Era uma vez uma ilha alemã do Báltico
onde outrora Adolf Hitler queria doutrinar as massas e que agora é um complexo
turístico de luxo. Localizado numa praia paradisíaca da ilha de Rügen, o
complexo de Prora renasceu neste verão com a chegada dos primeiros turistas.

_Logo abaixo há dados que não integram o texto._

(* ===== verification/ServerListen.v ===== *)
(** * Where a server listens ([server/internal/server/server.go], [IsAutoPort] of
    [server/internal/option/utils.go]).

    An address is completed with the host's own and a port of a range; the port is drawn at
    random until one can be bound. *)

From S2P Require Import Prelude GoInt GoStrings Value.
From Stdlib Require Import Ascii.

Open Scope string_scope.
Open Scope list_scope.

Module ServerListen.

Definition AutoSelectAddr : string := "auto".
Definition MultiplexServerAddr : string := "mux".

(** [net.SplitHostPort]: host and port of [host:port] or of [[host]:port]. *)
Fixpoint IndexByte (s : string) (c : ascii) : option nat :=
  match s with EmptyString => None | String a s => if decide (a = c) then Some 0 else S <$> IndexByte s c end.
Definition no_brackets (host_rest port_rest host port : string) : gores (string * string) :=
  if contains_char "[" host_rest then Err "unexpected '[' in address"
  else if contains_char "]" port_rest then Err "unexpected ']' in address" else Ok (host, port).
Definition SplitHostPort (hostport : string) : gores (string * string) :=
  match LastIndex hostport ":" with
  | None => Err "missing port in address"
  | Some i =>
      let port := sdrop (S i) hostport in
      match hostport with
      | String "[" rest =>
          match IndexByte hostport "]" with
          | None => Err "missing ']' in address"
          | Some e =>
              if bool_decide (S e = String.length hostport) then Err "missing port in address"
              else if bool_decide (S e = i) then no_brackets rest (sdrop (S e) hostport) (stake (e - 1) rest) port
              else if HasPrefix (sdrop (S e) hostport) ":" then Err "too many colons in address" else Err "missing port in address"
          end
      | _ =>
          let host := stake i hostport in
          if contains_char ":" host then Err "too many colons in address" else no_brackets hostport hostport host port
      end
  end.

Definition IsAutoPort (addr : string) : bool :=
  if bool_decide (TrimSpace (ToLower addr) = AutoSelectAddr) then true
  else if negb (contains_char ":" addr) then true
  else match SplitHostPort addr with Ok (_, port) => bool_decide (port = "0") | _ => false end.

Section listen.
(** [utils.HostIp] ([None]: an error), whether [net.ParseIP] takes a text, and whether
    [net.Listen] succeeds at an address. *)
Context (HostIp : option string) (ParseIP : string -> bool) (bind : string -> bool).
(** [rand.Int31n] of the draw with this number. *)
Context (Int31n : nat -> Z -> Z).

Definition defaultAddress : string := "".
(** The address as it is completed. *)
Definition complete_addr (addr : string) : gores string :=
  let addr := if bool_decide (ToLower (TrimSpace addr) = AutoSelectAddr) then defaultAddress +:+ ":0" else addr in
  let from_colon := match LastIndex addr ":" with Some i => sdrop i addr | None => "" end in
  let addr := if HasPrefix addr "[::]:" then from_colon else if HasPrefix addr "0.0.0.0" then from_colon else addr in
  let with_ip rest := match HostIp with Some ip => Ok (ip +:+ rest) | None => Err "invalid address specified" end in
  match addr with
  | EmptyString => with_ip ":0"
  | String ":" _ => with_ip addr
  | _ => Ok (if contains_char ":" addr then addr else addr +:+ ":0")
  end.

(** [rand.Int31n] panics unless its argument is positive; the arithmetic has 32 bits. *)
Definition draw (i : nat) (minPort maxPort : Z) : gores Z :=
  let n := wrapS 32 (wrapS 32 (wrapS 32 maxPort - wrapS 32 minPort) + 1) in
  if (n <=? 0)%Z then Panic "invalid argument to Int31n" else Ok (wrapS 32 (wrapS 32 minPort + Int31n i n)).
Definition port_addr (host : string) (port : Z) : string := host +:+ ":" +:+ Value.Value.FormatInt port.
Fixpoint try_ports (tries i : nat) (host : string) (minPort maxPort : Z) : gores string :=
  match tries with
  | O => Err "no available port found in port range"
  | S tries =>
      port ← draw i minPort maxPort;
      if bind (port_addr host port) then Ok (port_addr host port) else try_ports tries (S i) host minPort maxPort
  end.
(** [tcpListen]: the address that is bound. *)
Definition tcpListen (addr : string) (minPort maxPort : Z) : gores string :=
  addr ← complete_addr addr;
  '(host, _) ← SplitHostPort addr;
  if negb (ParseIP host) then Err "invalid address specified"
  else if IsAutoPort addr then
    let minPort := if (minPort =? -1)%Z then 10000%Z else minPort in
    let maxPort := if (maxPort =? -1)%Z then 20000%Z else maxPort in
    if (maxPort <? minPort)%Z then Err "invalid port range, max port is less than min port"
    else try_ports 50 0 host minPort maxPort
  else if bind addr then Ok addr else Err "listen".
Definition Listen := tcpListen.

(** ** Ports *)

Definition low (minPort : Z) : Z := if (minPort =? -1)%Z then 10000%Z else minPort.
Definition high (maxPort : Z) : Z := if (maxPort =? -1)%Z then 20000%Z else maxPort.

(** Draws are below their bound, as documented. *)
Context (Hdraw : forall i n, (0 < n)%Z -> (0 <= Int31n i n < n)%Z).

Lemma draw_range i lo hi : (0 <= lo <= hi)%Z -> (hi < 2 ^ 31 - 1)%Z -> exists p, draw i lo hi = Ok p /\ (lo <= p <= hi)%Z /\
  p = (lo + Int31n i (hi - lo + 1))%Z.
Proof.
  intros Hlo Hhi. unfold draw. rewrite (wrapS_id 32 lo), (wrapS_id 32 hi) by (done || (unfold inS; lia)).
  rewrite (wrapS_id 32 (hi - lo)) by (done || (unfold inS; lia)). rewrite (wrapS_id 32 (hi - lo + 1)) by (done || (unfold inS; lia)).
  rewrite (proj2 (Z.leb_gt _ _)) by lia. pose proof (Hdraw i (hi - lo + 1) ltac:(lia)).
  rewrite wrapS_id by (done || (unfold inS; lia)). eexists. split; [done|]. lia.
Qed.
Lemma try_ports_spec host lo hi : (0 <= lo <= hi)%Z -> (hi < 2 ^ 31 - 1)%Z -> forall tries i,
  match try_ports tries i host lo hi with
  | Ok a => exists p, a = port_addr host p /\ (lo <= p <= hi)%Z /\ bind a = true
  | Err _ => forall j, i <= j < i + tries -> bind (port_addr host (lo + Int31n j (hi - lo + 1))) = false
  | Panic _ => False
  end.
Proof.
  intros Hlo Hhi. induction tries as [|tries IH]; intros i; cbn [try_ports]; [intros; lia|].
  destruct (draw_range i lo hi Hlo Hhi) as (p & -> & Hp & Hpeq). cbn [mbind gores_bind].
  destruct (bind (port_addr host p)) eqn:Hb; [by eauto|]. specialize (IH (S i)). destruct (try_ports tries (S i) host lo hi); [done| |done].
  intros j Hj. destruct (decide (j = i)) as [->|]; [by rewrite <- Hpeq|]. apply IH. lia.
Qed.

(** Listening.  For an address of the host that leaves the port open, and bounds in the
    right order within 31 bits, listening ends: it is bound at a port within the bounds that was
    free, or none of the fifty that were drawn was; for an address with a port it is bound there
    or not at all. *)
Theorem listen_bounded addr lo hi a host port : complete_addr addr = Ok a -> SplitHostPort a = Ok (host, port) -> ParseIP host = true ->
  (0 <= low lo <= high hi)%Z -> (high hi < 2 ^ 31 - 1)%Z ->
  match tcpListen addr lo hi with
  | Ok b => bind b = true /\ if IsAutoPort a then exists p, b = port_addr host p /\ (low lo <= p <= high hi)%Z else b = a
  | Err _ => if IsAutoPort a then forall j, j < 50 -> bind (port_addr host (low lo + Int31n j (high hi - low lo + 1))) = false else bind a = false
  | Panic _ => False
  end.
Proof.
  intros Ha Hs Hip Hr Hh. unfold tcpListen. rewrite Ha. cbn [mbind gores_bind]. rewrite Hs. cbn [mbind gores_bind]. rewrite Hip. cbn [negb].
  destruct (IsAutoPort a).
  - fold (low lo) (high hi). rewrite (proj2 (Z.ltb_ge _ _)) by lia. pose proof (try_ports_spec host (low lo) (high hi) Hr Hh 50 0) as Ht.
    destruct (try_ports 50 0 host (low lo) (high hi)); [|intros j Hj; apply Ht; lia|done]. destruct Ht as (p & -> & Hp & Hb). eauto.
  - by destruct (bind a) eqn:Hb.
Qed.

(** Only a lower bound above the default upper one leaves no port at all. *)
Lemma high_range_refused addr lo a host port : complete_addr addr = Ok a -> SplitHostPort a = Ok (host, port) -> ParseIP host = true -> IsAutoPort a = true ->
  (20000 < lo)%Z -> tcpListen addr lo (-1) = Err "invalid port range, max port is less than min port".
Proof.
  intros Ha Hs Hip Hauto Hlo. unfold tcpListen. rewrite Ha. cbn [mbind gores_bind]. rewrite Hs. cbn [mbind gores_bind]. rewrite Hip, Hauto. cbn [negb].
  rewrite (proj2 (Z.eqb_neq lo (-1))) by lia. change ((-1 =? -1)%Z) with true. cbv iota. by rewrite (proj2 (Z.ltb_lt _ _)).
Qed.
(** A bound too wide for 31 bits is a panic. *)
Lemma wide_range_panics host : try_ports 50 0 host 0 (2 ^ 31 - 1) = Panic "invalid argument to Int31n".
Proof. done. Qed.

(** An address of version 6 without its brackets has too many colons. *)
Lemma LastIndex_app_colon s r : contains_char ":" r = false -> LastIndex (s +:+ ":" +:+ r) ":" = Some (String.length s).
Proof.
  intros Hr. change (":" +:+ r) with (String ":" r). induction s as [|a s IH].
  - change ("" +:+ String ":" r) with (String ":" r). cbn [LastIndex]. rewrite LastIndex_free by done. by rewrite decide_True.
  - change (String a s +:+ String ":" r) with (String a (s +:+ String ":" r)). cbn [LastIndex String.length]. by rewrite IH.
Qed.
Lemma digits_no_colon fuel n acc : (0 <= n)%Z -> contains_char ":" acc = false -> contains_char ":" (Value.Value.format_digits fuel n acc) = false.
Proof.
  revert n acc. induction fuel as [|fuel IH]; intros n acc Hn Hacc; [done|]. cbn [Value.Value.format_digits].
  assert (contains_char ":" (String (Value.Value.digit_char (n mod 10)) acc) = false) as H.
  { cbn [contains_char]. rewrite decide_False; [done|]. intros E. apply (f_equal nat_of_ascii) in E. unfold Value.Value.digit_char in E.
    pose proof (Z.mod_pos_bound n 10 ltac:(lia)). rewrite nat_ascii_embedding in E by lia. change (nat_of_ascii ":"%char) with 58 in E. lia. }
  destruct (n <? 10)%Z; [done|]. apply IH; [apply Z.div_pos; lia|done].
Qed.
Lemma port_addr_v6 host p : contains_char ":" host = true -> HasPrefix host "[" = false -> (0 <= p)%Z ->
  SplitHostPort (port_addr host p) = Err "too many colons in address".
Proof.
  intros Hc Hb Hp. unfold SplitHostPort, port_addr. rewrite LastIndex_app_colon.
  - destruct host as [|a host]; [done|]. rewrite stake_app, Hc.
    assert (a <> "["%char) as Ha by (intros ->; destruct host; discriminate Hb).
    change (String a host +:+ ":" +:+ Value.Value.FormatInt p) with (String a (host +:+ ":" +:+ Value.Value.FormatInt p)).
    destruct a as [[] [] [] [] [] [] [] []]; try done.
  - unfold Value.Value.FormatInt. rewrite (proj2 (Z.ltb_ge p 0)) by lia. by apply digits_no_colon.
Qed.

(** No port of an address of version 6 can be drawn: the brackets are not put back. *)
Lemma v6_auto_refused addr lo hi a host port : complete_addr addr = Ok a -> SplitHostPort a = Ok (host, port) -> ParseIP host = true ->
  (0 <= low lo <= high hi)%Z -> (high hi < 2 ^ 31 - 1)%Z -> IsAutoPort a = true ->
  contains_char ":" host = true -> HasPrefix host "[" = false -> (forall b, bind b = true -> exists hp, SplitHostPort b = Ok hp) ->
  exists e, tcpListen addr lo hi = Err e.
Proof.
  intros Ha Hs Hip Hr Hh Hauto Hc Hb Hbind. unfold tcpListen. rewrite Ha. cbn [mbind gores_bind]. rewrite Hs. cbn [mbind gores_bind].
  rewrite Hip, Hauto. cbn [negb]. fold (low lo) (high hi). rewrite (proj2 (Z.ltb_ge _ _)) by lia.
  pose proof (try_ports_spec host (low lo) (high hi) Hr Hh 50 0) as Ht.
  destruct (try_ports 50 0 host (low lo) (high hi)); [|by eexists|done]. destruct Ht as (p & -> & Hp & [hp Hb']%Hbind).
  rewrite port_addr_v6 in Hb' by (done || lia). done.
Qed.
End listen.

(** ** Examples *)

Definition example_draw (i : nat) (n : Z) : Z := (Z.of_nat i mod n)%Z.
Definition example_listen := tcpListen (Some "10.0.0.1") (fun _ => true) (fun a => negb (bool_decide (a = "10.0.0.1:8000"))) example_draw.
Example listen_auto : example_listen "auto" 8000 8001 = Ok "10.0.0.1:8001".
Proof. by vm_compute. Qed.
Example listen_any : example_listen "0.0.0.0:90" 8000 8001 = Ok "10.0.0.1:90".
Proof. by vm_compute. Qed.
Example listen_range_above : example_listen "auto" 30000 (-1) = Err "invalid port range, max port is less than min port".
Proof. done. Qed.

Lemma listen_bounded_witness : exists p, example_listen "auto" 8000 8001 = Ok (port_addr "10.0.0.1" p) /\ (8000 <= p <= 8001)%Z.
Proof.
  pose proof (listen_bounded (Some "10.0.0.1") (fun _ => true) (fun a => negb (bool_decide (a = "10.0.0.1:8000"))) example_draw
    (fun i n Hn => Z.mod_pos_bound _ _ Hn) "auto" 8000 8001 "10.0.0.1:0" "10.0.0.1" "0" eq_refl eq_refl eq_refl ltac:(by vm_compute) ltac:(by vm_compute)) as H.
  assert (Hl := listen_auto). unfold example_listen in Hl. rewrite Hl in H. destruct H as [_ H].
  change (IsAutoPort "10.0.0.1:0") with true in H. destruct H as (p & Hp1 & Hp). exists p. by rewrite listen_auto, Hp1.
Defined.

End ServerListen.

O complexo original da ilha de
Rügen era uma estância de férias pensada para receber 20 mil
veraneantes no âmbito do programa de propaganda "Força através da
alegria" do partido nazi, do qual também saiu a ideia da criação de um
"carro do povo", que resultou no famoso carocha da Volkswagen. O
local ofereceria entretenimento, ginástica e doutrina ideológica para a
classe trabalhadora ariana. A construção de Prora começou em 1936, mas foi
interrompida em 1939, com o início da Segunda Guerra Mundial, deixando um
esqueleto de 4,5 km de comprimento, com oito blocos idênticos de seis andares
de frente para o mar.
Mais tarde, o local serviu como quartel
militar para o exército da República Democrática Alemã, a metade comunista da
Alemanha. Depois da queda do Muro de Berlim, em 1989, as ruínas ficaram
abandonadas. Apenas dois museus ocuparam uma parte do espaço, e em 2011 um
albergue foi instalado numa outra. "Este é um lugar que simboliza ao
mesmo tempo a época nazi e a era comunista, e onde se pode obter um
quadro mais completo de como ambos os sistemas funcionavam", diz Susanna
Misgajski, diretora de um dos museus de Prora. "Prisioneiros de guerra,
trabalhadores forçados, refugiados, todo eles passaram por Prora em algum
momento", acrescenta.
Responsabilidade com a história
Agora o espaço tem uma nova vida a
pensar no turismo. Os agentes imobiliários do renascido complexo de Prora
afirmam que levam em linha de conta o passado deste espaço. "A história
aqui está omnipresente", e "isso interessa aos clientes", afirma
Werner Jung, representante de vendas da Irisgerd Real Estate, que transformou
um dos blocos em 270 apartamentos.
É necessário, porém, manter um
equilíbrio. "Por um lado, há um interesse em mantê-lo como um memorial e,
por outro, há o interesse dos investidores que colocaram muito dinheiro
aqui e querem rentabilidade", afirma Jung. "Encontramos um meio
termo", construindo, por exemplo, varandas discretas nos apartamentos,
afirma Jung.
Os construtores têm uma responsabilidade
para com a história, afirma Katja Lucke, historiadora do outro museu. "As
pessoas vêem este edifício gigantesco e ficam fascinadas. Não se pode
convertê-lo em algo banal, é preciso contextualizar", acrescenta.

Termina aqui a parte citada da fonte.